Members were invited to consider proposed changes to the Health and Wellbeing Board’s Terms of Reference. Following the publication of the White Paper by the Department of Health and Social Care and the introduction of ICSs, it had been necessary to review the existing Terms of Reference of the Board. The Children’s Trust Board responsibilities had also been updated, to reflect the priorities and major strategies in the latest version of the Council Plan.
Following a request from the Board, it was agreed for paragraph 4.2 to be amended, to state that ‘the Chair of the Board will be appointed by the Leader of the Council.’
That, subject to the above amendment, the Health and Wellbeing Board noted and approved the revised Terms of Reference, as set out in Appendix A.
Board to receive the latest Health & Wellbeing Strategy Scorecard.
Ruth Tennant presented the latest Scorecard for quarter 4, which detailed performance against the Health and Wellbeing Strategy priorities. It was proposed to delegate responsibility for monitoring the quarterly performance of the Scorecard to Solihull Together, with a detailed review presented to the Health and Wellbeing Board on an annual basis.
Ruth Tennant explained that, in regards to overall performance, 14 indicators were either green, or exceeding the target, 6 were within a reasonable pre-agreed margin, whilst 5 indicators were behind target. It was noted officers were currently developing the targets for some of the indicators, establishing the necessary data that needed to be collated.
The Chairman explained she supported the proposal for Solihull Together to take on responsibility for oversight of the quarterly delivery of the scorecard. She suggested that, alongside the annual review, the Health and Wellbeing Board still received quarterly reporting on the red scorecard indicators. Jenny Wood also requested for a refresh of the content within the Scorecard, noting how some of the indicators had been impacted by COVID-19. She also requested for the Scorecard to reflect clears links with delivery locally, at Place.
The Health and Wellbeing Board:
(i) Requested for Solihull Together to take on responsibility for monitoring the quarterly delivery of the Health and Wellbeing Strategy Scorecard.
(ii) Agreed to receive an annual report on the delivery of the Health and Wellbeing Strategy Scorecard, alongside quarterly reporting on the red performance indicators.
Health and Wellbeing Board work plan attached for information.
The Health and Wellbeing Board work plan was noted for information.

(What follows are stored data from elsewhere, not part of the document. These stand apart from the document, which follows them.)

(* ===== verification/Errors.v ===== *)
(** * Errors of the client and errors sent by the members

    The error classes of [src/core/HazelcastError.ts] with the relation [extends] that
    [instanceof] follows, the protocol codes of [src/protocol/ClientProtocolErrorCodes.ts]
    and the factory of [src/protocol/ErrorFactory.ts], which builds the error of an exception message
    from its list of holders. *)

From S2P Require Export CustomCodecs.
#[local] Open Scope Z_scope.

Module Err.
Inductive t :=
  | HazelcastError | HazelcastSerializationError | AuthenticationError | ClientNotActiveError |
  ClientNotAllowedInClusterError | ClientOfflineError | InvalidConfigurationError |
  IllegalStateError | StaleSequenceError | TopicOverloadError | IOError | OperationTimeoutError |
  RetryableHazelcastError | TargetNotMemberError | CallerNotMemberError | CancellationError |
  ClassCastError | ClassNotFoundError | ConcurrentModificationError | ConfigMismatchError |
  DistributedObjectDestroyedError | HazelcastInstanceNotActiveError | MemberLeftError |
  PartitionMigratingError | QueryError | TransactionError | TransactionNotActiveError |
  TransactionTimedOutError | SplitBrainProtectionError | RetryableIOError | TargetDisconnectedError
  | UnsupportedOperationError | ConsistencyLostError | NoDataMemberInClusterError | StaleTaskIdError
  | NodeIdOutOfRangeError | ReachedMaxSizeError | IndeterminateOperationStateError |
  ArrayIndexOutOfBoundsError | ArrayStoreError | IllegalArgumentError | IndexOutOfBoundsError |
  InterruptedError | InvalidAddressError | NegativeArraySizeError | NoSuchElementError |
  NullPointerError | SessionExpiredError | CPGroupDestroyedError | LockOwnershipLostError |
  IllegalMonitorStateError | WaitKeyCancelledError | LeaderDemotedError | StaleAppendRequestError |
  CannotReplicateError | NotLeaderError | UndefinedErrorCodeError | HazelcastSqlException.

#[global] Instance eq_dec : EqDecision t.
Proof. solve_decision. Defined.

(** The class a class extends; [HazelcastError] extends the [Error] of the language. *)
Definition parent (c : t) : option t :=
  match c with
  | HazelcastError => None
  | TargetNotMemberError | CallerNotMemberError | MemberLeftError | PartitionMigratingError |
  RetryableIOError | CannotReplicateError => Some RetryableHazelcastError
  | CancellationError | HazelcastInstanceNotActiveError => Some IllegalStateError
  | SplitBrainProtectionError => Some TransactionError
  | _ => Some HazelcastError
  end.

(** [e instanceof d] for an [e] created by the class [c]: the chain of parents has at most three
    classes below [HazelcastError]. *)
Fixpoint instanceof_fuel (fuel : nat) (c d : t) : bool :=
  bool_decide (c = d) ||
  match fuel, parent c with
  | S fuel, Some p => instanceof_fuel fuel p d
  | _, _ => false
  end.

Definition instanceof (c d : t) : bool := instanceof_fuel 3 c d.
End Err.

(** ** Protocol codes *)

Module Codes.
Inductive t :=
  | UNDEFINED | ARRAY_INDEX_OUT_OF_BOUNDS | ARRAY_STORE | AUTHENTICATION | CACHE | CACHE_LOADER |
  CACHE_NOT_EXISTS | CACHE_WRITER | CALLER_NOT_MEMBER | CANCELLATION | CLASS_CAST | CLASS_NOT_FOUND
  | CONCURRENT_MODIFICATION | CONFIG_MISMATCH | DISTRIBUTED_OBJECT_DESTROYED | EOF | ENTRY_PROCESSOR
  | EXECUTION | HAZELCAST | HAZELCAST_INSTANCE_NOT_ACTIVE | HAZELCAST_OVERLOAD |
  HAZELCAST_SERIALIZATION | IO | ILLEGAL_ARGUMENT | ILLEGAL_ACCESS_EXCEPTION | ILLEGAL_ACCESS_ERROR
  | ILLEGAL_MONITOR_STATE | ILLEGAL_STATE | ILLEGAL_THREAD_STATE | INDEX_OUT_OF_BOUNDS | INTERRUPTED
  | INVALID_ADDRESS | INVALID_CONFIGURATION | MEMBER_LEFT | NEGATIVE_ARRAY_SIZE | NO_SUCH_ELEMENT |
  NOT_SERIALIZABLE | NULL_POINTER | OPERATION_TIMEOUT | PARTITION_MIGRATING | QUERY |
  QUERY_RESULT_SIZE_EXCEEDED | SPLIT_BRAIN_PROTECTION | REACHED_MAX_SIZE | REJECTED_EXECUTION |
  RESPONSE_ALREADY_SENT | RETRYABLE_HAZELCAST | RETRYABLE_IO | RUNTIME | SECURITY | SOCKET |
  STALE_SEQUENCE | TARGET_DISCONNECTED | TARGET_NOT_MEMBER | TIMEOUT | TOPIC_OVERLOAD | TRANSACTION
  | TRANSACTION_NOT_ACTIVE | TRANSACTION_TIMED_OUT | URI_SYNTAX | UTF_DATA_FORMAT |
  UNSUPPORTED_OPERATION | WRONG_TARGET | XA | ACCESS_CONTROL | LOGIN | UNSUPPORTED_CALLBACK |
  NO_DATA_MEMBER | REPLICATED_MAP_CANT_BE_CREATED | MAX_MESSAGE_SIZE_EXCEEDED |
  WAN_REPLICATION_QUEUE_FULL | ASSERTION_ERROR | OUT_OF_MEMORY_ERROR | STACK_OVERFLOW_ERROR |
  NATIVE_OUT_OF_MEMORY_ERROR | SERVICE_NOT_FOUND | STALE_TASK_ID | DUPLICATE_TASK | STALE_TASK |
  LOCAL_MEMBER_RESET | INDETERMINATE_OPERATION_STATE | FLAKE_ID_NODE_ID_OUT_OF_RANGE_EXCEPTION |
  TARGET_NOT_REPLICA_EXCEPTION | MUTATION_DISALLOWED_EXCEPTION | CONSISTENCY_LOST_EXCEPTION |
  SESSION_EXPIRED_EXCEPTION | WAIT_KEY_CANCELLED_EXCEPTION | LOCK_ACQUIRE_LIMIT_REACHED_EXCEPTION |
  LOCK_OWNERSHIP_LOST_EXCEPTION | CP_GROUP_DESTROYED_EXCEPTION | CANNOT_REPLICATE_EXCEPTION |
  LEADER_DEMOTED_EXCEPTION | STALE_APPEND_REQUEST_EXCEPTION | NOT_LEADER_EXCEPTION |
  VERSION_MISMATCH_EXCEPTION.

#[global] Instance eq_dec : EqDecision t.
Proof. solve_decision. Defined.

Definition value (c : t) : Z :=
  match c with
  | UNDEFINED => 0 | ARRAY_INDEX_OUT_OF_BOUNDS => 1 | ARRAY_STORE => 2 | AUTHENTICATION => 3 | CACHE
  => 4 | CACHE_LOADER => 5 | CACHE_NOT_EXISTS => 6 | CACHE_WRITER => 7 | CALLER_NOT_MEMBER => 8 |
  CANCELLATION => 9 | CLASS_CAST => 10 | CLASS_NOT_FOUND => 11 | CONCURRENT_MODIFICATION => 12 |
  CONFIG_MISMATCH => 13 | DISTRIBUTED_OBJECT_DESTROYED => 14 | EOF => 15 | ENTRY_PROCESSOR => 16 |
  EXECUTION => 17 | HAZELCAST => 18 | HAZELCAST_INSTANCE_NOT_ACTIVE => 19 | HAZELCAST_OVERLOAD => 20
  | HAZELCAST_SERIALIZATION => 21 | IO => 22 | ILLEGAL_ARGUMENT => 23 | ILLEGAL_ACCESS_EXCEPTION =>
  24 | ILLEGAL_ACCESS_ERROR => 25 | ILLEGAL_MONITOR_STATE => 26 | ILLEGAL_STATE => 27 |
  ILLEGAL_THREAD_STATE => 28 | INDEX_OUT_OF_BOUNDS => 29 | INTERRUPTED => 30 | INVALID_ADDRESS => 31
  | INVALID_CONFIGURATION => 32 | MEMBER_LEFT => 33 | NEGATIVE_ARRAY_SIZE => 34 | NO_SUCH_ELEMENT =>
  35 | NOT_SERIALIZABLE => 36 | NULL_POINTER => 37 | OPERATION_TIMEOUT => 38 | PARTITION_MIGRATING
  => 39 | QUERY => 40 | QUERY_RESULT_SIZE_EXCEEDED => 41 | SPLIT_BRAIN_PROTECTION => 42 |
  REACHED_MAX_SIZE => 43 | REJECTED_EXECUTION => 44 | RESPONSE_ALREADY_SENT => 45 |
  RETRYABLE_HAZELCAST => 46 | RETRYABLE_IO => 47 | RUNTIME => 48 | SECURITY => 49 | SOCKET => 50 |
  STALE_SEQUENCE => 51 | TARGET_DISCONNECTED => 52 | TARGET_NOT_MEMBER => 53 | TIMEOUT => 54 |
  TOPIC_OVERLOAD => 55 | TRANSACTION => 56 | TRANSACTION_NOT_ACTIVE => 57 | TRANSACTION_TIMED_OUT =>
  58 | URI_SYNTAX => 59 | UTF_DATA_FORMAT => 60 | UNSUPPORTED_OPERATION => 61 | WRONG_TARGET => 62 |
  XA => 63 | ACCESS_CONTROL => 64 | LOGIN => 65 | UNSUPPORTED_CALLBACK => 66 | NO_DATA_MEMBER => 67
  | REPLICATED_MAP_CANT_BE_CREATED => 68 | MAX_MESSAGE_SIZE_EXCEEDED => 69 |
  WAN_REPLICATION_QUEUE_FULL => 70 | ASSERTION_ERROR => 71 | OUT_OF_MEMORY_ERROR => 72 |
  STACK_OVERFLOW_ERROR => 73 | NATIVE_OUT_OF_MEMORY_ERROR => 74 | SERVICE_NOT_FOUND => 75 |
  STALE_TASK_ID => 76 | DUPLICATE_TASK => 77 | STALE_TASK => 78 | LOCAL_MEMBER_RESET => 79 |
  INDETERMINATE_OPERATION_STATE => 80 | FLAKE_ID_NODE_ID_OUT_OF_RANGE_EXCEPTION => 81 |
  TARGET_NOT_REPLICA_EXCEPTION => 82 | MUTATION_DISALLOWED_EXCEPTION => 83 |
  CONSISTENCY_LOST_EXCEPTION => 84 | SESSION_EXPIRED_EXCEPTION => 85 | WAIT_KEY_CANCELLED_EXCEPTION
  => 86 | LOCK_ACQUIRE_LIMIT_REACHED_EXCEPTION => 87 | LOCK_OWNERSHIP_LOST_EXCEPTION => 88 |
  CP_GROUP_DESTROYED_EXCEPTION => 89 | CANNOT_REPLICATE_EXCEPTION => 90 | LEADER_DEMOTED_EXCEPTION
  => 91 | STALE_APPEND_REQUEST_EXCEPTION => 92 | NOT_LEADER_EXCEPTION => 93 |
  VERSION_MISMATCH_EXCEPTION => 94
  end.
End Codes.

(** ** The factory *)

(** The calls of [register] in the constructor, in order. *)
Definition registrations : list (Codes.t * Err.t) := [
  (Codes.ARRAY_INDEX_OUT_OF_BOUNDS, Err.ArrayIndexOutOfBoundsError); (Codes.ARRAY_STORE,
  Err.ArrayStoreError); (Codes.AUTHENTICATION, Err.AuthenticationError); (Codes.CALLER_NOT_MEMBER,
  Err.CallerNotMemberError); (Codes.CANCELLATION, Err.CancellationError); (Codes.CLASS_CAST,
  Err.ClassCastError); (Codes.CLASS_NOT_FOUND, Err.ClassNotFoundError);
  (Codes.CONCURRENT_MODIFICATION, Err.ConcurrentModificationError); (Codes.CONFIG_MISMATCH,
  Err.ConfigMismatchError); (Codes.DISTRIBUTED_OBJECT_DESTROYED,
  Err.DistributedObjectDestroyedError); (Codes.EOF, Err.IOError); (Codes.HAZELCAST,
  Err.HazelcastError); (Codes.HAZELCAST_INSTANCE_NOT_ACTIVE, Err.HazelcastInstanceNotActiveError);
  (Codes.HAZELCAST_OVERLOAD, Err.HazelcastError); (Codes.HAZELCAST_SERIALIZATION,
  Err.HazelcastSerializationError); (Codes.INDETERMINATE_OPERATION_STATE,
  Err.IndeterminateOperationStateError); (Codes.IO, Err.IOError); (Codes.ILLEGAL_ARGUMENT,
  Err.IllegalArgumentError); (Codes.ILLEGAL_STATE, Err.IllegalStateError);
  (Codes.INDEX_OUT_OF_BOUNDS, Err.IndexOutOfBoundsError); (Codes.INTERRUPTED, Err.InterruptedError);
  (Codes.INVALID_ADDRESS, Err.InvalidAddressError); (Codes.INVALID_CONFIGURATION,
  Err.InvalidConfigurationError); (Codes.MEMBER_LEFT, Err.MemberLeftError);
  (Codes.NEGATIVE_ARRAY_SIZE, Err.NegativeArraySizeError); (Codes.NO_SUCH_ELEMENT,
  Err.NoSuchElementError); (Codes.NOT_SERIALIZABLE, Err.IOError); (Codes.NULL_POINTER,
  Err.NullPointerError); (Codes.OPERATION_TIMEOUT, Err.OperationTimeoutError);
  (Codes.PARTITION_MIGRATING, Err.PartitionMigratingError); (Codes.QUERY, Err.QueryError);
  (Codes.QUERY_RESULT_SIZE_EXCEEDED, Err.QueryError); (Codes.SPLIT_BRAIN_PROTECTION,
  Err.SplitBrainProtectionError); (Codes.REACHED_MAX_SIZE, Err.ReachedMaxSizeError);
  (Codes.RETRYABLE_HAZELCAST, Err.RetryableHazelcastError); (Codes.RETRYABLE_IO,
  Err.RetryableIOError); (Codes.SOCKET, Err.IOError); (Codes.STALE_SEQUENCE,
  Err.StaleSequenceError); (Codes.TARGET_DISCONNECTED, Err.TargetDisconnectedError);
  (Codes.TARGET_NOT_MEMBER, Err.TargetNotMemberError); (Codes.TOPIC_OVERLOAD,
  Err.TopicOverloadError); (Codes.TRANSACTION, Err.TransactionError); (Codes.TRANSACTION_NOT_ACTIVE,
  Err.TransactionNotActiveError); (Codes.TRANSACTION_TIMED_OUT, Err.TransactionTimedOutError);
  (Codes.UNSUPPORTED_OPERATION, Err.UnsupportedOperationError); (Codes.NO_DATA_MEMBER,
  Err.NoDataMemberInClusterError); (Codes.STALE_TASK_ID, Err.StaleTaskIdError);
  (Codes.FLAKE_ID_NODE_ID_OUT_OF_RANGE_EXCEPTION, Err.NodeIdOutOfRangeError);
  (Codes.CONSISTENCY_LOST_EXCEPTION, Err.ConsistencyLostError); (Codes.SESSION_EXPIRED_EXCEPTION,
  Err.SessionExpiredError); (Codes.CP_GROUP_DESTROYED_EXCEPTION, Err.CPGroupDestroyedError);
  (Codes.LOCK_OWNERSHIP_LOST_EXCEPTION, Err.LockOwnershipLostError); (Codes.ILLEGAL_MONITOR_STATE,
  Err.IllegalMonitorStateError); (Codes.WAIT_KEY_CANCELLED_EXCEPTION, Err.WaitKeyCancelledError);
  (Codes.CANNOT_REPLICATE_EXCEPTION, Err.CannotReplicateError); (Codes.LEADER_DEMOTED_EXCEPTION,
  Err.LeaderDemotedError); (Codes.STALE_APPEND_REQUEST_EXCEPTION, Err.StaleAppendRequestError);
  (Codes.NOT_LEADER_EXCEPTION, Err.NotLeaderError)].

Definition codeToErrorConstructor : js_map Z Err.t :=
  foldl (fun m r => js_map_set Z.eqb m (Codes.value r.1) r.2) [] registrations.

(** An error: its class, message, cause and server-side stack trace. *)
Inductive error := mkError (cls : Err.t) (msg : option string) (cause : option error) (trace : list StackTraceElement).

Definition err_class (e : error) : Err.t := match e with mkError c _ _ _ => c end.
Definition err_cause (e : error) : option error := match e with mkError _ _ c _ => c end.

(** [s + x] where the string may be null. *)
Definition null_text (s : option string) : string := default "null"%string s.

Fixpoint createError (errorHolders : list ErrorHolder) : option error :=
  match errorHolders with
  | [] => None
  | errorHolder :: rest =>
      match js_map_get Z.eqb codeToErrorConstructor (errorCode errorHolder) with
      | Some c => Some (mkError c (message errorHolder) (createError rest) (stackTraceElements errorHolder))
      | None =>
          let msg := "Class name: " +:+ className errorHolder +:+ ", Message: " +:+ null_text (message errorHolder) in
          Some (mkError Err.UndefinedErrorCodeError (Some msg) (createError rest) (stackTraceElements errorHolder))
      end
  end.

(** ** The chain of causes *)

Fixpoint error_chain (e : error) : list Err.t :=
  match e with mkError c _ cause _ => c :: match cause with Some e => error_chain e | None => [] end end.

Definition holder_class (h : ErrorHolder) : Err.t :=
  default Err.UndefinedErrorCodeError (js_map_get Z.eqb codeToErrorConstructor (errorCode h)).

(** The factory loses nothing of a remote error: the chain of causes it builds has one error per
    holder of the message, in order, each of the class registered for its code; every registered code
    creates its own class (no registration hides another), and only the others create an
    [UndefinedErrorCodeError]. *)
Theorem error_factory_faithful (holders : list ErrorHolder) :
  match createError holders with Some e => error_chain e | None => [] end = map holder_class holders /\
  Forall (fun r => js_map_get Z.eqb codeToErrorConstructor (Codes.value r.1) = Some r.2) registrations /\
  Forall (fun e => e.2 <> Err.UndefinedErrorCodeError) codeToErrorConstructor.
Proof.
  split_and!.
  - induction holders as [|h holders IH]; [done|]. cbn [createError map]. unfold holder_class at 1.
    destruct (js_map_get Z.eqb codeToErrorConstructor (errorCode h)); cbn; by rewrite IH.
  - apply (bool_decide_unpack _). vm_compute. exact I.
  - apply (bool_decide_unpack _). vm_compute. exact I.
Qed.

Lisa Stalley-Green updated the Board on plans to re-establish services at Solihull Hospital, in particular the restoration of more elective treatment and cancer services. She explained how they were looking to establish more theatre capacity for the site, as well as returning two of the health care wards for older people. It was also confirmed public communications would be produced, outlining the restoration of these services.